(Collected data)
(** C3, evaluated.  On the program's clauses, at the assignment
    [{1: false, 3: false, 4: false}], line 48 picks the clause [[-1, 2]]:
    its literal [-1] is true there, so it is no unit clause; line 51 binds
    variable 2 to [true] all the same and [dpll] returns [null] from that
    call, while binding variable 2 to [false] satisfies every clause. *)
Theorem unit_propagation_on_satisfied_clause fuel :
  let assignment := [(KNum 1, false); (KNum 3, false); (KNum 4, false)] in
  unitClause clauses assignment = Some [-1; 2] ∧
  lit_true assignment (-1) = true ∧
  recursive_calls clauses assignment =
    [[(KNum 1, false); (KNum 2, true); (KNum 3, false); (KNum 4, false)]] ∧
  fst <$> dpll (2 + fuel) clauses assignment ∅ = Some null ∧
  satisfied clauses (obj_set assignment (KNum 2) false) = true.
Proof.
  intros assignment. do 3 (split; [by vm_compute|]). split; [|by vm_compute].
  apply (dpll_outcome_mono 2); [by vm_compute|lia].
Qed.

(** ** Completeness *)

(** C1, evaluated.  The formula [[1,2],[-2,3],[-2,-3]] holds under
    [{1: true, 2: false, 3: false}], a total assignment that extends the
    empty one, and [dpll] returns [null] on it from the empty assignment and
    the empty memo. *)
Theorem dpll_null_on_satisfiable fuel :
  let formula := [[1; 2]; [-2; 3]; [-2; -3]] in
  satisfied formula [(KNum 1, true); (KNum 2, false); (KNum 3, false)] = true ∧
  fst <$> dpll (4 + fuel) formula [] ∅ = Some null.
Proof.
  split; [done|].
  apply (dpll_outcome_mono 4); [by vm_compute|lia].
Qed.

(** ** No validation of the literals *)

(** C7, refuted at [[0]].  The literal 0 has the variable index 0; [dpll]
    looks up the memo, propagates the clause, returns the assignment
    [{0: false}] and has stored it in the memo. *)
Lemma dpll_accepts_literal_zero :
  dpll 2 [[0]] [] ∅ =
  Some (Assignment [(KNum 0, false)],
        {[JSON_stringify [(KNum 0, false)] := Assignment [(KNum 0, false)]]}).
Proof. by vm_compute. Qed.

(** C7, as the code has it.  There is no validation and no error: the
    literal 0 is read as a literal of variable 0 that is true, and also
    falsified, exactly when variable 0 is bound to [false]; on [[0]] every run
    with fuel for two calls returns [{0: false}] and leaves it in the memo
    under the key of that assignment. *)
Theorem dpll_literal_zero fuel :
  (∀ assignment,
     lit_true assignment 0 = bool_decide (obj_get assignment (KNum 0) = Some false) ∧
     lit_false assignment 0 = bool_decide (obj_get assignment (KNum 0) = Some false)) ∧
  dpll (2 + fuel) [[0]] [] ∅ =
  Some (Assignment [(KNum 0, false)],
        {[JSON_stringify [(KNum 0, false)] := Assignment [(KNum 0, false)]]}).
Proof.
  split; [done|].
  apply (dpll_fuel_mono 2); [by vm_compute|lia].
Qed.

(** With the literal 0 the recursion need not end: on [[0, 0]] the call at
    [{0: true}] finds the formula neither satisfied nor falsified and no
    variable unassigned, binds the name [undefined], and from there calls
    itself on the same assignment with the same memo. *)
Lemma dpll_literal_zero_loop fuel :
  dpll fuel [[0; 0]] [(KNum 0, true); (KUndefined, true)] ∅ = None.
Proof.
  induction fuel as [|fuel IH]; [done|]. simpl. rewrite lookup_empty.
  change (obj_set [(KNum 0, true); (KUndefined, true)] KUndefined true)
    with [(KNum 0, true); (KUndefined, true)].
  by rewrite IH.
Qed.

Lemma dpll_literal_zero_diverges fuel : dpll fuel [[0; 0]] [] ∅ = None.
Proof.
  destruct fuel as [|[|fuel]]; [done..|].
  simpl. rewrite !lookup_empty.
  change (obj_set (obj_set [] (KNum 0) true) KUndefined true)
    with [(KNum 0, true); (KUndefined, true)].
  by rewrite dpll_literal_zero_loop.
Qed.

(** ** The key determines the assignment object *)

Section stringify.
Implicit Types (s r : string) (o : JSObject) (k : PropKey).

Lemma string_app_nil s : "" +:+ s = s.
Proof. reflexivity. Qed.

Lemma string_app_cons c s r : String c s +:+ r = String c (s +:+ r).
Proof. reflexivity. Qed.

Lemma String_tail c s r : String c s = String c r -> s = r.
Proof. by intros [= ->]. Qed.

Lemma string_app_assoc s1 s2 s3 : (s1 +:+ s2) +:+ s3 = s1 +:+ s2 +:+ s3.
Proof.
  induction s1 as [|c s1 IH]; [done|].
  by rewrite !string_app_cons, IH.
Qed.

(** Two strings that agree up to and after their first [c] agree. *)
Lemma string_split_at c s1 s2 r1 r2 :
  without c s1 -> without c s2 ->
  s1 +:+ String c r1 = s2 +:+ String c r2 -> s1 = s2 ∧ r1 = r2.
Proof.
  revert s2. induction s1 as [|c1 s1 IH]; intros [|c2 s2];
    rewrite ?string_app_nil, ?string_app_cons; simpl.
  - by intros _ _ [= ->].
  - by intros _ [Hne _] [= <- _].
  - by intros [Hne _] _ [= -> _].
  - intros [_ H1] [_ H2] [= -> Heq].
    destruct (IH s2 H1 H2 Heq) as [-> ->]. done.
Qed.

Lemma numeral_without c s :
  is_numeral c = false -> numeral s -> without c s.
Proof.
  intros Hc. induction s as [|c' s IH]; simpl; [done|].
  intros [Hc' Hs]. split; [congruence|auto].
Qed.

Lemma pretty_N_char_numeral x : is_numeral (pretty_N_char x) = true.
Proof. unfold pretty_N_char. by repeat case_match. Qed.

Lemma pretty_N_go_numeral x s : numeral s -> numeral (pretty_N_go x s).
Proof.
  revert s. induction (N.lt_wf_0 x) as [x _ IH]; intros s Hs.
  destruct (decide (x = 0)%N) as [->|Hx]; [by rewrite pretty_N_go_0|].
  rewrite pretty_N_go_step by lia.
  apply IH; [apply N.div_lt; lia|].
  split; [apply pretty_N_char_numeral|done].
Qed.

Lemma pretty_N_numeral (x : N) : numeral (pretty x).
Proof.
  unfold pretty, pretty_N. case_decide; [done|].
  by apply pretty_N_go_numeral.
Qed.

Lemma pretty_Z_numeral (z : Z) : numeral (pretty z).
Proof.
  destruct z as [|p|p]; [done|apply pretty_N_numeral|].
  split; [done|apply pretty_N_numeral].
Qed.

(** A printed number holds no quote, and no two names print alike. *)
Lemma ToString_without_quote k : without quote (ToString k).
Proof.
  destruct k; simpl; [|by repeat split..].
  by apply numeral_without, pretty_Z_numeral.
Qed.

Lemma ToString_inj k1 k2 : ToString k1 = ToString k2 -> k1 = k2.
Proof.
  destruct k1 as [n1| |], k2 as [n2| |]; simpl; intros Heq; try done.
  - f_equal. by apply (inj pretty).
  - pose proof (pretty_Z_numeral n1) as Hnum. rewrite Heq in Hnum.
    by destruct Hnum.
  - pose proof (pretty_Z_numeral n1) as Hnum. rewrite Heq in Hnum.
    by destruct Hnum.
  - pose proof (pretty_Z_numeral n2) as Hnum. rewrite <-Heq in Hnum.
    by destruct Hnum.
  - pose proof (pretty_Z_numeral n2) as Hnum. rewrite <-Heq in Hnum.
    by destruct Hnum.
Qed.

(** A property can be read back off the front of a string. *)
Lemma json_property_split e1 e2 r1 r2 :
  json_property e1 +:+ r1 = json_property e2 +:+ r2 -> e1 = e2 ∧ r1 = r2.
Proof.
  destruct e1 as [k1 v1], e2 as [k2 v2]. unfold json_property. simpl.
  rewrite !string_app_cons, !string_app_assoc, !string_app_cons.
  intros [= Heq].
  apply string_split_at in Heq as [Hk Heq];
    [|apply ToString_without_quote..].
  apply ToString_inj in Hk as ->.
  destruct v1, v2; by simplify_eq.
Qed.

Lemma json_rest_cons e o :
  json_rest (e :: o) = String "," (json_property e +:+ json_rest o).
Proof. reflexivity. Qed.

Lemma json_rest_inj o1 o2 : json_rest o1 = json_rest o2 -> o1 = o2.
Proof.
  revert o2. induction o1 as [|e1 o1 IH]; intros [|e2 o2];
    rewrite ?json_rest_cons; try done.
  intros Heq%String_tail%json_property_split. destruct Heq as [-> Heq].
  f_equal. by apply IH.
Qed.

Lemma JSON_stringify_cons e o :
  JSON_stringify (e :: o) = String "{" (json_property e +:+ json_rest o).
Proof. reflexivity. Qed.

(** [JSON.stringify] is one-to-one on objects: the key tells the properties
    and their order. *)
Lemma JSON_stringify_inj o1 o2 :
  JSON_stringify o1 = JSON_stringify o2 -> o1 = o2.
Proof.
  destruct o1 as [|e1 o1], o2 as [|e2 o2]; rewrite ?JSON_stringify_cons;
    try done.
  intros Heq%String_tail%json_property_split. destruct Heq as [-> Heq].
  f_equal. by apply json_rest_inj.
Qed.
End stringify.

(** ** The memo and the verdict *)

Section cache.
Implicit Types (clauses : list Clause) (assignment : JSObject) (memo : Memo).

* Your assignment *
Could you set down, exactly as written, the lines above between the one holding "induction fuel as" and the one holding "revert s2. induction", inclusive, and nothing more?

* Written response *
  induction fuel as [|fuel IH]; [done|]. simpl. rewrite lookup_empty.
  change (obj_set [(KNum 0, true); (KUndefined, true)] KUndefined true)
    with [(KNum 0, true); (KUndefined, true)].
  by rewrite IH.
Qed.

Lemma dpll_literal_zero_diverges fuel : dpll fuel [[0; 0]] [] ∅ = None.
Proof.
  destruct fuel as [|[|fuel]]; [done..|].
  simpl. rewrite !lookup_empty.
  change (obj_set (obj_set [] (KNum 0) true) KUndefined true)
    with [(KNum 0, true); (KUndefined, true)].
  by rewrite dpll_literal_zero_loop.
Qed.

(** ** The key determines the assignment object *)

Section stringify.
Implicit Types (s r : string) (o : JSObject) (k : PropKey).

Lemma string_app_nil s : "" +:+ s = s.
Proof. reflexivity. Qed.

Lemma string_app_cons c s r : String c s +:+ r = String c (s +:+ r).
Proof. reflexivity. Qed.

Lemma String_tail c s r : String c s = String c r -> s = r.
Proof. by intros [= ->]. Qed.

Lemma string_app_assoc s1 s2 s3 : (s1 +:+ s2) +:+ s3 = s1 +:+ s2 +:+ s3.
Proof.
  induction s1 as [|c s1 IH]; [done|].
  by rewrite !string_app_cons, IH.
Qed.

(** Two strings that agree up to and after their first [c] agree. *)
Lemma string_split_at c s1 s2 r1 r2 :
  without c s1 -> without c s2 ->
  s1 +:+ String c r1 = s2 +:+ String c r2 -> s1 = s2 ∧ r1 = r2.
Proof.
  revert s2. induction s1 as [|c1 s1 IH]; intros [|c2 s2];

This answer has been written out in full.